_The task:_ Show, from the entries below, every line in which "subst" appears.

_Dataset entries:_
──────────

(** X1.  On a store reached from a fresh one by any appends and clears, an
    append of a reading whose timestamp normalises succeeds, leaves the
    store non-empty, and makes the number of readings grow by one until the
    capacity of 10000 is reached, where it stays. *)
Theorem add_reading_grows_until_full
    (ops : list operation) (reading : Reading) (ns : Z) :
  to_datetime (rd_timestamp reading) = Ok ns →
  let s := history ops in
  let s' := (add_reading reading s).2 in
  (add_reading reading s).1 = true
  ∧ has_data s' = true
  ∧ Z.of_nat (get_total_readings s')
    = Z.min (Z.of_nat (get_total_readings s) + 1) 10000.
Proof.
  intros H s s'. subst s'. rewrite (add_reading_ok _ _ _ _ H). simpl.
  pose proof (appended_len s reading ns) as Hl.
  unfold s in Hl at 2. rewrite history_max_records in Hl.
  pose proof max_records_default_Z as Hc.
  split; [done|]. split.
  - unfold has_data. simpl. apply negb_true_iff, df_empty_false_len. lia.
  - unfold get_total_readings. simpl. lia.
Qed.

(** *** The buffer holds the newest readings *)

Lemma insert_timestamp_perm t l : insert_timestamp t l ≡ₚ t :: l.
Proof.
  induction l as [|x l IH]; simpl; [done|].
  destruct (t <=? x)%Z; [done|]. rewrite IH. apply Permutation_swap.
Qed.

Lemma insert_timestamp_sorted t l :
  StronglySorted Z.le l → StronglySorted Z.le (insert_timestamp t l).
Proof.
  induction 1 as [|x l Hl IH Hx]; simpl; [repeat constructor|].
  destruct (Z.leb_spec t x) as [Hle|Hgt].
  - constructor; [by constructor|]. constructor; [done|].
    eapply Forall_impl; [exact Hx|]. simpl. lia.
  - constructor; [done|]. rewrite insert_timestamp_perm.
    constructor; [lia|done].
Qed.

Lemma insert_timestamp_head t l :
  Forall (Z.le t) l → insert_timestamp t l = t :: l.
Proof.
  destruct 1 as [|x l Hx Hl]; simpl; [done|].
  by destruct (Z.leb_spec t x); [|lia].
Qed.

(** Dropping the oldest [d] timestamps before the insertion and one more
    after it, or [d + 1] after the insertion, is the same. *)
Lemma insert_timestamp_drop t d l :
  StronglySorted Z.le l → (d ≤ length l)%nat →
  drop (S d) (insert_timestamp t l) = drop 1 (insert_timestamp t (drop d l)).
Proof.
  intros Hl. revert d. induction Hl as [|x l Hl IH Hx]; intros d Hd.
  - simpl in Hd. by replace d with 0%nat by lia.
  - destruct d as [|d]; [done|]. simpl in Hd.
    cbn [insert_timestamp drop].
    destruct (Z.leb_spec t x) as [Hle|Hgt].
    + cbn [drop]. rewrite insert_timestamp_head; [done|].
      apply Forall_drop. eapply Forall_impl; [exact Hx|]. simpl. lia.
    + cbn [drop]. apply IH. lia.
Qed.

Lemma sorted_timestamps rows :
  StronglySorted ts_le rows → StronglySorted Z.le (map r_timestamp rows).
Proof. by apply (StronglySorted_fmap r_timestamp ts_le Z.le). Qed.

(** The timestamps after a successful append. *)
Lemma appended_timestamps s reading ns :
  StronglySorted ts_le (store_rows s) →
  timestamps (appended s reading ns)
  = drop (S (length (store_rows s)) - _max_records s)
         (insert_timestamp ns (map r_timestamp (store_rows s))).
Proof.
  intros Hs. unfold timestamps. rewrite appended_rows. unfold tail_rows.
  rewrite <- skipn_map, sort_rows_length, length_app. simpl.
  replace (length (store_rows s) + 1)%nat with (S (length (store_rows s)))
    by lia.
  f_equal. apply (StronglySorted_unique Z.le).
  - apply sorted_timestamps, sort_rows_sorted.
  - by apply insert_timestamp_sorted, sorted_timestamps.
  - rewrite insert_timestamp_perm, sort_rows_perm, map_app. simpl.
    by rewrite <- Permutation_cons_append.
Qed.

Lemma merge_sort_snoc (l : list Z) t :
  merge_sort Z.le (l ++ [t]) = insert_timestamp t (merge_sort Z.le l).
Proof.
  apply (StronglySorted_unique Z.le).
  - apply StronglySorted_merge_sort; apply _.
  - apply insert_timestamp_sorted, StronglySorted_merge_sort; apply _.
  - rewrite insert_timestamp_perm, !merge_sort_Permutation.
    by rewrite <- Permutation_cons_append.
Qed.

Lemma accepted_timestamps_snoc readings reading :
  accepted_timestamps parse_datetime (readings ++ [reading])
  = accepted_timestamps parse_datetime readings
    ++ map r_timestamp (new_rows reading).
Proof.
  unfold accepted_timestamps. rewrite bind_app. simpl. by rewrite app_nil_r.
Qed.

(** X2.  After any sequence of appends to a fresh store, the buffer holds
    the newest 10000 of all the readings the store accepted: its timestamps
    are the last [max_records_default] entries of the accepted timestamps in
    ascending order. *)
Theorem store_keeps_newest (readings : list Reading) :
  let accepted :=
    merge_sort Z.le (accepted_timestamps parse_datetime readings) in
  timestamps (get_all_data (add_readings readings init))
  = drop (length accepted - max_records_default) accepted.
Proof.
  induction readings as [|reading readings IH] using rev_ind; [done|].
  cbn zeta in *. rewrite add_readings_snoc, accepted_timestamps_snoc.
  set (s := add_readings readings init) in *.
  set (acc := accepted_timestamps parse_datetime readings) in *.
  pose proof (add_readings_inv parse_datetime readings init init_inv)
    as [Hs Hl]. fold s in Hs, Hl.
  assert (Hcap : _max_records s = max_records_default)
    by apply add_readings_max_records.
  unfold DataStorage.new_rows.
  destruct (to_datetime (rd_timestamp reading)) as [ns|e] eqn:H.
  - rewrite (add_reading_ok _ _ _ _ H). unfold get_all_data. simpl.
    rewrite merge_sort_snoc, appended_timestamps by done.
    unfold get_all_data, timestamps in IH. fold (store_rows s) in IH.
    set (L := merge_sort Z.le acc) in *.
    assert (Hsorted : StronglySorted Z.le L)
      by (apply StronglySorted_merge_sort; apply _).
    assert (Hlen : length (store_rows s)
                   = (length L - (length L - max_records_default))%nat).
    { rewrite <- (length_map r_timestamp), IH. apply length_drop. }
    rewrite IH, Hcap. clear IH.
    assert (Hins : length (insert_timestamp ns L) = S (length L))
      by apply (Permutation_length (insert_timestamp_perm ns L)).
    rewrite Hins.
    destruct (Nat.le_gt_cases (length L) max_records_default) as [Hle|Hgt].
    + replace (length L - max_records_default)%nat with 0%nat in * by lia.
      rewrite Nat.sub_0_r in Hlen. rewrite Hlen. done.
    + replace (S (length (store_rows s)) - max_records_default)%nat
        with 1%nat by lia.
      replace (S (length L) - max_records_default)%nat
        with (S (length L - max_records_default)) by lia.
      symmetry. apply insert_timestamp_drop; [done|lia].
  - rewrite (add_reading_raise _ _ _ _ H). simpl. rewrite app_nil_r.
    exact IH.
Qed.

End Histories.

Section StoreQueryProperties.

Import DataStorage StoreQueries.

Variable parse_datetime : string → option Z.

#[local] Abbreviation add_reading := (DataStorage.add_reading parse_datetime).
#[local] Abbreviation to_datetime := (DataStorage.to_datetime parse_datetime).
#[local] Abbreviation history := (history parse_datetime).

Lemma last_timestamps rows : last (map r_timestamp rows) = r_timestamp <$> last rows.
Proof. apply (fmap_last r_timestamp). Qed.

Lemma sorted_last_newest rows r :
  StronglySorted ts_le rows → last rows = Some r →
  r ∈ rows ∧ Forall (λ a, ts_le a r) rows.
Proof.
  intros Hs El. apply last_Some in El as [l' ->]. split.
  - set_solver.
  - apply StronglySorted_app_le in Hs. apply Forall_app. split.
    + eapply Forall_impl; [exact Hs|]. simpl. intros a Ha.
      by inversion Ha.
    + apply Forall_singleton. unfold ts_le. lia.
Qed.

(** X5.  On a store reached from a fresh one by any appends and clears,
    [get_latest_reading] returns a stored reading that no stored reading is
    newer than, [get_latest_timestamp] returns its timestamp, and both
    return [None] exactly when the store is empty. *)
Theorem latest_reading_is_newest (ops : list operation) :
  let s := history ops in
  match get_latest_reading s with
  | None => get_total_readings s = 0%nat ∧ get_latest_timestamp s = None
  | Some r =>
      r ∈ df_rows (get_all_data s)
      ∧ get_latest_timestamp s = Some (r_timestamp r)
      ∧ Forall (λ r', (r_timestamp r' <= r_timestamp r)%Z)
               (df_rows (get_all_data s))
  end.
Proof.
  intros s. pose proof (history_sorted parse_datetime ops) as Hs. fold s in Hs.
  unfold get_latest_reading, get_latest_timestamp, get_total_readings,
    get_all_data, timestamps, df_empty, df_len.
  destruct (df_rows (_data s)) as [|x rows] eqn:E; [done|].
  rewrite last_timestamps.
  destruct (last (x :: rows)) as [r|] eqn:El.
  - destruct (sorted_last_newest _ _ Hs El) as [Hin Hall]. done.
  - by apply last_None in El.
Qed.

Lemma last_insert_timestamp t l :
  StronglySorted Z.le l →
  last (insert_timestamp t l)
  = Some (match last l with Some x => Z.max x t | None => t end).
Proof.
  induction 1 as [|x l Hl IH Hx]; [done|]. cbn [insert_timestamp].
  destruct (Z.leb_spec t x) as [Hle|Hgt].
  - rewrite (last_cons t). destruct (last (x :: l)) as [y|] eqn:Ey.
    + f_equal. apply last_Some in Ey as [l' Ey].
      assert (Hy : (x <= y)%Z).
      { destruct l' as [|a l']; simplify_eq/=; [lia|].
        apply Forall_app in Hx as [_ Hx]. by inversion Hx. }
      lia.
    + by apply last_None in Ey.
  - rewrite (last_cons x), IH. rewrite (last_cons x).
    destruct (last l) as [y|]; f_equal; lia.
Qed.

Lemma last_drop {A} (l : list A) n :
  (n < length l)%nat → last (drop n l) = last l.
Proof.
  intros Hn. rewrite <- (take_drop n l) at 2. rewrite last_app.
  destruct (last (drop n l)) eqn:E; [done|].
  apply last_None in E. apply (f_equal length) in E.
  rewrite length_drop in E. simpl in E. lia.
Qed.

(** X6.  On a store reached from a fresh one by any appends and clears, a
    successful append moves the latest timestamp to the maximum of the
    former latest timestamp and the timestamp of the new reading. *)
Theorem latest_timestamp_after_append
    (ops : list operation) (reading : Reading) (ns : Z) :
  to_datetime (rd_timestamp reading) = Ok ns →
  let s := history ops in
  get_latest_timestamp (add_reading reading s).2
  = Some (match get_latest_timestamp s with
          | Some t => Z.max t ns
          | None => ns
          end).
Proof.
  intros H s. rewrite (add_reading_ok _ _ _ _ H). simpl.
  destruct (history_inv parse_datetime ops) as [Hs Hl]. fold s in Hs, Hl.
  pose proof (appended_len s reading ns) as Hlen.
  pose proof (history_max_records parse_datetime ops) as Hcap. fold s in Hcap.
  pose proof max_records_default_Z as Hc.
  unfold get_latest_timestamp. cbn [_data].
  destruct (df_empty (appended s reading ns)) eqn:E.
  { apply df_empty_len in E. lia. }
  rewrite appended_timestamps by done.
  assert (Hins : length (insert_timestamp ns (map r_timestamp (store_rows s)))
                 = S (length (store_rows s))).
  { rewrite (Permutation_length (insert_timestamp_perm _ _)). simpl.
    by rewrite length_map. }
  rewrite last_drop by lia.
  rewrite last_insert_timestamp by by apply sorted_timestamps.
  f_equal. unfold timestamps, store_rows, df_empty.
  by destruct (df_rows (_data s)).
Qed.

──────────

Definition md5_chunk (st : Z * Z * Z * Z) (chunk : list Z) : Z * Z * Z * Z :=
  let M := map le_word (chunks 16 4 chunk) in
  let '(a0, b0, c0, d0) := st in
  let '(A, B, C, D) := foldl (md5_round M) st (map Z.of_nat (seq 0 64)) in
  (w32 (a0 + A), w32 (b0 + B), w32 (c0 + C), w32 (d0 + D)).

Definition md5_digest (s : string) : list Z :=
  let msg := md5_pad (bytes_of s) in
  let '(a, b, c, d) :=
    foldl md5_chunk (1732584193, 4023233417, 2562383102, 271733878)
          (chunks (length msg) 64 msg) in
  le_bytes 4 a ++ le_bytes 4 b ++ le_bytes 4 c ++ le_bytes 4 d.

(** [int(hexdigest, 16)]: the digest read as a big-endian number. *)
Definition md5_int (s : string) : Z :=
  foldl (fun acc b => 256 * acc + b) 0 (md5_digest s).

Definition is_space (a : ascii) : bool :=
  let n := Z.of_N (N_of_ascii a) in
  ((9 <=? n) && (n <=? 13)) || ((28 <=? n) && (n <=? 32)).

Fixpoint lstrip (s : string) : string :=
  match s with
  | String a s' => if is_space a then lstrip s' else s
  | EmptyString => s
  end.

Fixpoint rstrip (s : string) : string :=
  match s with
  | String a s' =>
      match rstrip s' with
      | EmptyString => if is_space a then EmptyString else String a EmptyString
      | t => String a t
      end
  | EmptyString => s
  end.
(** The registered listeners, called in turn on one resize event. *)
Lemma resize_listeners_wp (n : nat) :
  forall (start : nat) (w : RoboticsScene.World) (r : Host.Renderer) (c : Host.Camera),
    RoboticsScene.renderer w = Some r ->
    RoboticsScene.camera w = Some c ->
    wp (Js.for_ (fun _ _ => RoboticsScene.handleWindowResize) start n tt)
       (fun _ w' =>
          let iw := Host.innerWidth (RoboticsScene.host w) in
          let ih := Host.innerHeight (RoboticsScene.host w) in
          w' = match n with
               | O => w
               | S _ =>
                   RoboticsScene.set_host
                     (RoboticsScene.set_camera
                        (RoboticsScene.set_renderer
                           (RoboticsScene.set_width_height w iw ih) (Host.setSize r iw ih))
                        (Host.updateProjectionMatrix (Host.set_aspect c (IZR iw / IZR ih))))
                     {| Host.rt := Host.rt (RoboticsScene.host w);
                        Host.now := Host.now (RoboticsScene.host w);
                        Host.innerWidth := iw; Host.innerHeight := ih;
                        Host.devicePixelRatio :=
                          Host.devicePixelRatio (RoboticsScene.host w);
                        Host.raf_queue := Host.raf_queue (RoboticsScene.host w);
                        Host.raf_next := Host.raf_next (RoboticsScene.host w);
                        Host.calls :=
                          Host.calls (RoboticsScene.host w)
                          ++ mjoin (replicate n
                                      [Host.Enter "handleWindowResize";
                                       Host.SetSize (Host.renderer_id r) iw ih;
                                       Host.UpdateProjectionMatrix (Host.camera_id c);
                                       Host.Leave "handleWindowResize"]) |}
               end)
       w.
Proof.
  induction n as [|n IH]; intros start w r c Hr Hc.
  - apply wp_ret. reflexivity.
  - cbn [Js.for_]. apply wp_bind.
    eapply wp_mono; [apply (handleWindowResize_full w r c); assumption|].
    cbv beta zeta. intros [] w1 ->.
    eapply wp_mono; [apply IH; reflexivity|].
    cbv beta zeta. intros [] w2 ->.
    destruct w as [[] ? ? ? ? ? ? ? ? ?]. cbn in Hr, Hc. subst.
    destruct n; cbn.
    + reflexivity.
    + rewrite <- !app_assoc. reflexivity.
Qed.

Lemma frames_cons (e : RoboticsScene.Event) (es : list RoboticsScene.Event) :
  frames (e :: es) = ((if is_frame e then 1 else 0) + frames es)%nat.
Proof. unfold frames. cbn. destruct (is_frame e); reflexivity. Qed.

──────────

_Solution to this problem:_
  intros H s s'. subst s'. rewrite (add_reading_ok _ _ _ _ H). simpl.
    destruct w as [[] ? ? ? ? ? ? ? ? ?]. cbn in Hr, Hc. subst.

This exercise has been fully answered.